Minister of Finance
- In office 6 September 1946 – 3 November 1946
- President: Alfredo Duhalde (acting)

Minister of Justice
- In office 21 October 1942 – 21 September 1944
- President: Juan Antonio Ríos
- Preceded by: Jerónimo Ortúzar
- Succeeded by: Benjamín Claro

Member of the Chamber of Deputies
- In office 15 May 1933 – 15 May 1941
- Constituency: 10th Departmental Grouping

Personal details
- Born: 25 November 1899 Valparaíso, Chile
- Died: 19 November 1970 (aged 70) Santiago, Chile
- Party: Radical Party
- Spouse: Alicia Titus Good
- Parent(s): Ismael Gajardo López María Hortensia Villarroel Araya
- Profession: Lawyer

= Oscar Gajardo =

Chilean politician

Oscar Gajardo Villarroel (25 November 1899 – 19 November 1970) was a Chilean lawyer, politician, and public administrator who served as deputy of the Republic, minister of justice, and minister of economy and commerce.

== Biography ==
Gajardo Villarroel was born in Valparaíso, Chile, on 25 November 1899. He was the son of Ismael Gajardo López and María Hortensia Villarroel Araya. He married Alicia Titus Good in Santiago on 26 April 1924, with whom he had two children.

He studied at the Patrocinio San José in Santiago, the Liceo de Valparaíso, and later at the Faculties of Law of the University of Chile and the Pontifical Catholic University of Chile. He qualified as a lawyer on 17 December 1923. His thesis addressed mental illness, for which he completed specialized courses at the School of Medicine.

He practiced law in San Fernando between 1924 and 1928, and later in Santiago from 1928 onward.

== Political career ==
Gajardo Villarroel was a member of the Radical Party of Chile and served on its executive committee. He was a councilman of the Municipality of Santiago in 1932.

He was elected deputy for the 10th Departmental Grouping (San Fernando and Santa Cruz) for the 1933–1937 legislative period, serving on the Standing Committees on Constitution, Legislation and Justice, and on Medical-Social Assistance and Hygiene. He was re-elected for the 1937–1941 term, during which he served on the Standing Committee on Government Interior.

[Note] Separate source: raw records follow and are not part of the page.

(** Masks and shifts as arithmetic. *)
Lemma land_mod x n : 0 <= n -> Z.land x (2 ^ n - 1) = x mod 2 ^ n.
Proof. intros. replace (2 ^ n - 1) with (Z.ones n) by (rewrite Z.ones_equiv; lia). by apply Z.land_ones. Qed.

Lemma lor_shift_add x y n : 0 <= n -> 0 <= y < 2 ^ n -> Z.lor (Z.shiftl x n) y = x * 2 ^ n + y.
Proof.
  intros Hn Hy. rewrite Z.shiftl_mul_pow2 by done. rewrite <- Z.add_lor_land.
  replace (Z.land (x * 2 ^ n) y) with 0; [lia|]. symmetry. apply Z.bits_inj'. intros i Hi.
  rewrite Z.land_spec, Z.bits_0. destruct (Z.ltb_spec i n).
  - by rewrite Z.mul_pow2_bits_low.
  - replace y with (y mod 2 ^ n) by (by apply Z.mod_small). rewrite Z.mod_pow2_bits_high by lia. apply andb_false_r.
Qed.

(** A property of bytes is decided by evaluating it on all of them. *)
Lemma byte_ind (f : Z -> bool) : forallb f (Z.of_nat <$> seq 0 256) = true -> forall b, is_u8 b -> f b = true.
Proof.
  intros H b [H0 H1]. unfold u8_max in H1. rewrite forallb_forall in H. apply H.
  apply in_map_iff. exists (Z.to_nat b). split; [lia|]. apply in_seq. lia.
Qed.

Lemma high_bit b : is_u8 b -> (Z.land b 128 =? 0) = (b <? 128).
Proof.
  intros Hb. apply (byte_ind (fun b => bool_decide ((Z.land b 128 =? 0) = (b <? 128)))) in Hb;
    [by apply bool_decide_eq_true in Hb|vm_compute; reflexivity].
Qed.

(** Equality tests on decidable types, as the booleans the source branches on. *)
Notation "x =b? y" := (bool_decide (x = y)) (at level 70, no associativity) : rust_scope.
Notation "x <>b? y" := (negb (bool_decide (x = y))) (at level 70, no associativity) : rust_scope.

(** ** Machines

    A component with [&mut self] methods is a step function from a state and a
    call to a state and the call's answer.  [run] folds a sequence of calls. *)

Section machine.
Context {St Ev Out : Type} (step : St -> Ev -> Out * St).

== Ministerial and public service roles ==
He was appointed Minister of Justice from 21 October 1942 to 21 September 1944 during the administration of President Juan Antonio Ríos. In this role, he promoted significant legal reforms, including laws on minor and small claims courts, adoption, accumulation of legal proceedings, judicial substitutions, judicial seniority benefits, and criminal legislation related to arson and state security. He also worked to improve prison conditions, promoted prison education, and contributed to the creation of Chile's first penal colony.

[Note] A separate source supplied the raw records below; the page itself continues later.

Lemma observe_root_policy_advances m i g b :
  machine_ok m -> advances m (observe_root_policy m i g b).2.
Proof.
  apply on_active_advances. intros o _ Ht.
  destruct (g <=? before_generation o);
    [destruct (phase o) eqn:Hp; simpl; rewrite ?Hp; split; done|].
  destruct (observe_owner_generation o g) as [a o'] eqn:Hobs.
  apply (observation_advances o g _ a o' Hobs). intros Hp.
  destruct (phase o') eqn:Hp'; simpl; rewrite ?Hp'; simpl; rewrite ?Hp'; try (split; [done|simpl; lia]).
  all: rewrite (proj2 (maybe_advance_id _)); split; [done|];
       etrans; [|apply maybe_advance_recovery_forward]; simpl; by rewrite Hp'.
Qed.

Lemma simple_methods_advance m i :
  machine_ok m ->
  (forall g a, advances m (record_before_ip m i g a).2) /\
  advances m (data_disable_mutation_started m i).2 /\
  (forall out, advances m (data_disable_effect_completed m i out).2) /\
  (forall out, advances m (data_enable_effect_completed m i out).2) /\
  (forall g a, advances m (record_after_ip m i g a).2) /\
  (forall f, advances m (fail m i f).2).
Proof.
  intros Hm. split_and!; intros; apply on_active_advances; try done; intros o Hok Ht;
    try (split; [done|]; simpl; by apply rank_active).
  - case_bool_decide as Hp; [|done]. case_bool_decide; simpl; rewrite Hp; [|done]. simpl. split; [done|lia].
  - case_bool_decide as Hp; simpl; [|done]. rewrite Hp. done.
  - case_bool_decide as Hp; simpl; [|done]. destruct out; simpl; rewrite ?Hp; [|split; [done|simpl; lia]..].
    rewrite (proj1 (maybe_advance_id _)). split; [done|].
    etrans; [|apply maybe_advance_loss_forward]. simpl. lia.
  - case_bool_decide as Hp; simpl; [|done]. destruct out; simpl; rewrite ?Hp; [|split; [done|simpl; lia]..].
    rewrite (proj2 (maybe_advance_id _)). split; [done|].
    etrans; [|apply maybe_advance_recovery_forward]. simpl. lia.
  - case_bool_decide as Hp; simpl; [|done]. case_bool_decide; [|done]. simpl.
    destruct (before_ip o); [|done]. simpl.
    case_bool_decide; (split; [done|]); rewrite Hp; simpl; lia.
Qed.

Lemma step_advances m c : machine_ok m -> advances m (step m c).2.
Proof.
  intros Hm. pose proof (fun i => simple_methods_advance m i Hm) as Hs.
  destruct c; simpl; try (destruct (Hs i) as (? & ? & ? & ? & ? & ?); done).
  - unfold start. destruct (before =? 0); [simpl; reflexivity|].
    destruct (is_some_and _ _); [simpl; reflexivity|].
    destruct (checked_add _ _ _) eqn:Ha; [|simpl; reflexivity].
    apply checked_add_Some in Ha as [-> _]. split; [simpl; lia|]. simpl. intros o Ho.
    eexists; split; [done|]. left. simpl. by destruct (ok_current m Hm o Ho) as [_ [_ ?]].
  - by apply observe_cellular_advances.
  - by apply observe_root_policy_advances.
  - destruct (Hs i) as (_ & _ & _ & _ & _ & Hf). apply Hf.
  - apply on_operation_advances; intros o Hl; apply current_operation_Ok in Hl as [Ho _]; [done|].
    case_bool_decide as Hp; simpl; [|split; [done|]; split; [lia|done]].
    destruct r; simpl; (split; [done|]); unfold forward; simpl; split; done.
Qed.

(** ** The compensation ledger: an abstract specification

    What the trace of accepted calls says about this operation's own disable
    mutation: it is opened by submitting the mutation, settled by a rejected
    disable, a verified enable or a completed restore. *)

Definition ledger_step (off : bool) (c : call) (r : reply) : bool :=
  match c, r with
  | CStart _, inl (Ok _) => false
  | CDisableStarted _, inr (Ok _) => true
  | CDisableDone _ Rejected, inr (Ok _) => false
  | CDisableDone _ _, inr (Ok _) => true
  | CEnableDone _ Applied, inr (Ok _) => false
  | CRestore _ (NotRequired | AlreadyEnabled | RestoredEnabled), inr (Ok _) => false
  | _, _ => off
  end.

Definition ledger_machine (s : RotationStateMachine * bool) (c : call)
    : reply * (RotationStateMachine * bool) :=
  let '(r, m) := step s.1 c in (r, (m, ledger_step s.2 c r)).

Lemma run_ledger_fst s cs : (run ledger_machine s cs).1 = run step s.1 cs.
Proof.
  revert s. induction cs as [|c cs IH]; intros [m d]; simpl; [done|].
  rewrite IH. unfold ledger_machine. simpl. by destruct (step m c).
Qed.

(** [restore_required] moves with the ledger on one operation. *)
Lemma on_operation_restore lookup m i body (R : bool -> answer -> bool) :
  (forall o, lookup m i = Ok o -> current m = Some o) ->
  (forall e d, R d (Err e) = d) ->
  (forall o, lookup m i = Ok o -> operation_ok o ->
     restore_required (body o).2 = R (restore_required o) (body o).1) ->
  machine_ok m ->
  snap_restore_required (snapshot (on_operation lookup m i body).2) =
    R (snap_restore_required (snapshot m)) (on_operation lookup m i body).1.
Proof.
  intros Hlook HE Hbody Hm. unfold on_operation. destruct (lookup m i) as [o|] eqn:Hl.
  - specialize (Hbody o eq_refl). specialize (Hlook o eq_refl).
    destruct (ok_current m Hm o Hlook) as [Hok _]. specialize (Hbody Hok).
    destruct (body o) as [r o']; simpl in *. unfold snapshot. rewrite Hlook. simpl. done.
  - simpl. by rewrite HE.
Qed.

Lemma on_active_restore m i body (R : bool -> answer -> bool) :
  (forall e d, R d (Err e) = d) ->
  (forall o, operation_ok o -> restore_required (body o).2 = R (restore_required o) (body o).1) ->
  machine_ok m ->
  snap_restore_required (snapshot (on_active m i body).2) =
    R (snap_restore_required (snapshot m)) (on_active m i body).1.
Proof.
  intros HE Hb. apply on_operation_restore; [|done|auto].
  intros o Hl. by apply active_operation_Ok in Hl as (? & _).
Qed.

Lemma advance_restore o :
  restore_required (maybe_advance_loss o) = restore_required o /\
  restore_required (maybe_advance_recovery o) = restore_required o.
Proof.
  unfold maybe_advance_loss, maybe_advance_recovery. split.
  - by destruct (_ && _).
  - destruct (phase o); try done; destruct (fresh_cellular_generation o); try done;
      by destruct (_ <>b? _).
Qed.

Lemma observe_recovery_cellular_restore o g b :
  restore_required (observe_recovery_cellular o g b) = restore_required o.
Proof.
  unfold observe_recovery_cellular. destruct b; [done|].
  destruct (fresh_cellular_generation o =b? Some g); simpl;
    by destruct (root_authorized_generation o =b? Some g).
Qed.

In 1943, he represented Chile at the Pan-American Conference of Lawyers in Rio de Janeiro and made official visits to Argentina and Uruguay as a guest of their governments.

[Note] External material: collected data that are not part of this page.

(** [h] was observed admissible, and no applied event since concerns [h] or
    observes another admissible network. *)
Definition justified (log : list event) (h : NetworkHandle) : Prop :=
  exists newer o older,
    log = newer ++ EObserve o :: older /\ obs_handle o = h /\ admissible o /\
    Forall (fun ev => event_handle ev <> h /\ ~ valid_observation ev) newer.

Lemma justified_cons ev log h :
  justified log h -> event_handle ev <> h -> ~ valid_observation ev -> justified (ev :: log) h.
Proof.
  intros (newer & o & older & -> & ? & ? & ?) ??. exists (ev :: newer), o, older.
  split_and!; try done. by constructor.
Qed.

Lemma step_justified e ev log :
  egress_ok e ->
  (forall h, admitted_network (admission e) = Some h -> justified log h) ->
  forall h, admitted_network (admission (step e ev).2) = Some h ->
    justified (if is_stale e (event_sequence ev) then log else ev :: log) h.
Proof.
  intros He Hj h. destruct (is_stale e (event_sequence ev)) eqn:Hs.
  { rewrite step_stale by done. apply Hj. }
  destruct ev as [o|s h']; simpl in *.
  - unfold observe. rewrite Hs. destruct (rejection_reason o) eqn:Hr; simpl.
    + destruct (is_none _ || _) eqn:Hi; simpl; [done|]. intros Ha.
      apply orb_false_iff in Hi as [_ Hi]. rust_bool.
      apply justified_cons; simpl; [auto|congruence|].
      intros Hv%rejection_reason_None. congruence.
    + intros [= <-]. exists [], o, log. split_and!; try done.
      by apply rejection_reason_None.
  - unfold lost. rewrite Hs. simpl. destruct (_ || _ || _) eqn:Hi; simpl; [done|]. intros Ha.
    rewrite !orb_false_iff in Hi. destruct Hi as [[Hi _] _]. rust_bool.
    apply justified_cons; simpl; auto. congruence.
Qed.

Lemma run_justified evs : forall e log,
  egress_ok e ->
  (forall h, admitted_network (admission e) = Some h -> justified log h) ->
  forall h, admitted_network (admission (run step e evs)) = Some h ->
    justified (applied e evs log) h.
Proof.
  induction evs as [|ev evs IH]; intros e log He Hj; simpl; [done|].
  apply IH; [by apply egress_step_ok|]. by apply step_justified.
Qed.

(** ** Properties *)

Definition demo_obs (q h : Z) (validated : bool) : NetworkObservation := {|
  obs_sequence := q; obs_handle := h; is_cellular := true; has_internet := true;
  is_validated := validated; is_not_vpn := true |}.

(** Fail-closed admission.  After any sequence of platform events, if a
    network is admitted then an applied event observed exactly that network as
    a validated direct cellular network with Internet, and no event applied
    since then concerned that network or observed another admissible one. *)
Theorem admitted_network_justified evs h :
  admitted_network (admission (run step new evs)) = Some h ->
  justified (applied new evs []) h.
Proof. apply run_justified; [apply egress_new_ok|done]. Qed.

Lemma admitted_network_justified_witness :
  justified (applied new [EObserve (demo_obs 1 11 true); ELost 2 22] []) 11.
Proof. apply admitted_network_justified. reflexivity. Defined.

(** The admission fact is coherent after any sequence of events: a network
    is exposed exactly in the ADMITTED state, a reason exactly outside it, the
    UNKNOWN state lasts exactly until the first applied event, and the
    admitted network is the last one observed. *)
Theorem admission_coherent evs : egress_ok (run step new evs).
Proof. apply run_invariant; eauto with mish. Qed.

(** Currentness of an issued authority is exact.  Whatever events follow,
    the token validates exactly when every one of them was ignored as stale,
    so any applied event (even one that re-observes the same network) revokes
    every authority issued before it. *)
Theorem authority_revoked_by_any_applied_event e a evs :
  admitted_network_authority e = Ok a ->
  validate_network_authority (run step e evs) a = Ok () <->
  Forall (fun ev => is_stale e (event_sequence ev) = true) evs.
Proof.
  intros Ha.
  assert (validate_network_authority e a = Ok () /\
          last_sequence (admission e) = Some (sequence a)) as [Hv Hq].
  { revert Ha. unfold admitted_network_authority, validate_network_authority, result_bind.
    case_bool_decide as Hs; simpl; [|done].
    destruct (admitted_network (admission e)) as [n|]; [|done].
    destruct (last_sequence (admission e)) as [q|]; [|done].
    intros [= <-]. simpl. rewrite !bool_decide_eq_true_2 by done. done. }
  split.
  - induction evs as [|ev evs IH]; simpl; [constructor|]. intros Hval.
    destruct (is_stale e (event_sequence ev)) eqn:Hs.
    + constructor; [done|]. apply IH. by rewrite step_stale in Hval.
    + exfalso. destruct (run_sequence_le (step e ev).2 evs (event_sequence ev))
        as (q & Hq' & Hle); [by apply step_applied|].
      revert Hval. unfold validate_network_authority. rewrite Hq'.
      unfold is_stale in Hs. rewrite Hq in Hs. rust_bool.
      rewrite (bool_decide_eq_false_2 (Some q = Some (sequence a))) by naive_solver lia.
      by rewrite andb_false_r.
  - induction 1 as [|ev evs Hs _ IH]; simpl; [done|]. by rewrite step_stale.
Qed.

Lemma authority_revoked_by_any_applied_event_witness :
  let e := run step new [EObserve (demo_obs 1 11 true)] in
  admitted_network_authority e = Ok {| network := 11; sequence := 1 |} /\
  validate_network_authority (run step e [EObserve (demo_obs 2 11 true)])
    {| network := 11; sequence := 1 |} <> Ok ().
Proof.
  intros e. split; [reflexivity|]. intros H.
  apply (authority_revoked_by_any_applied_event e _ [EObserve (demo_obs 2 11 true)]) in H;
    [|reflexivity].
  apply Forall_inv in H. vm_compute in H. congruence.
Defined.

He served as Executive Vice President of the CORFO between 1944 and 1946, during which time petroleum was discovered in Tierra del Fuego at Manantiales. He later served as president and Director of ENDESA and as President of the Chilean Hotel Consortium. Subsequently, he was appointed Minister of Economy and Commerce from 6 September to 3 November 1946.

== Other activities ==
Gajardo Villarroel was active in journalism and publishing, directing the literary magazines Juventud and Lecturas in 1921 and contributing articles to newspapers and periodicals. He was also a professor of Civic Education and Political Economy and authored a treatise on civic instruction.

From 1941 until his death in 1970, he served as President of the National Council for the Defense of Children, overseeing the development of institutions such as the Ciudad del Niño and numerous educational and social welfare centers across Chile.

He was an honorary member of the Chilean Society of Criminalistics and received international decorations, including the Grand Cordon of the Order of the Southern Cross of Brazil and the Aztec Cross of Mexico.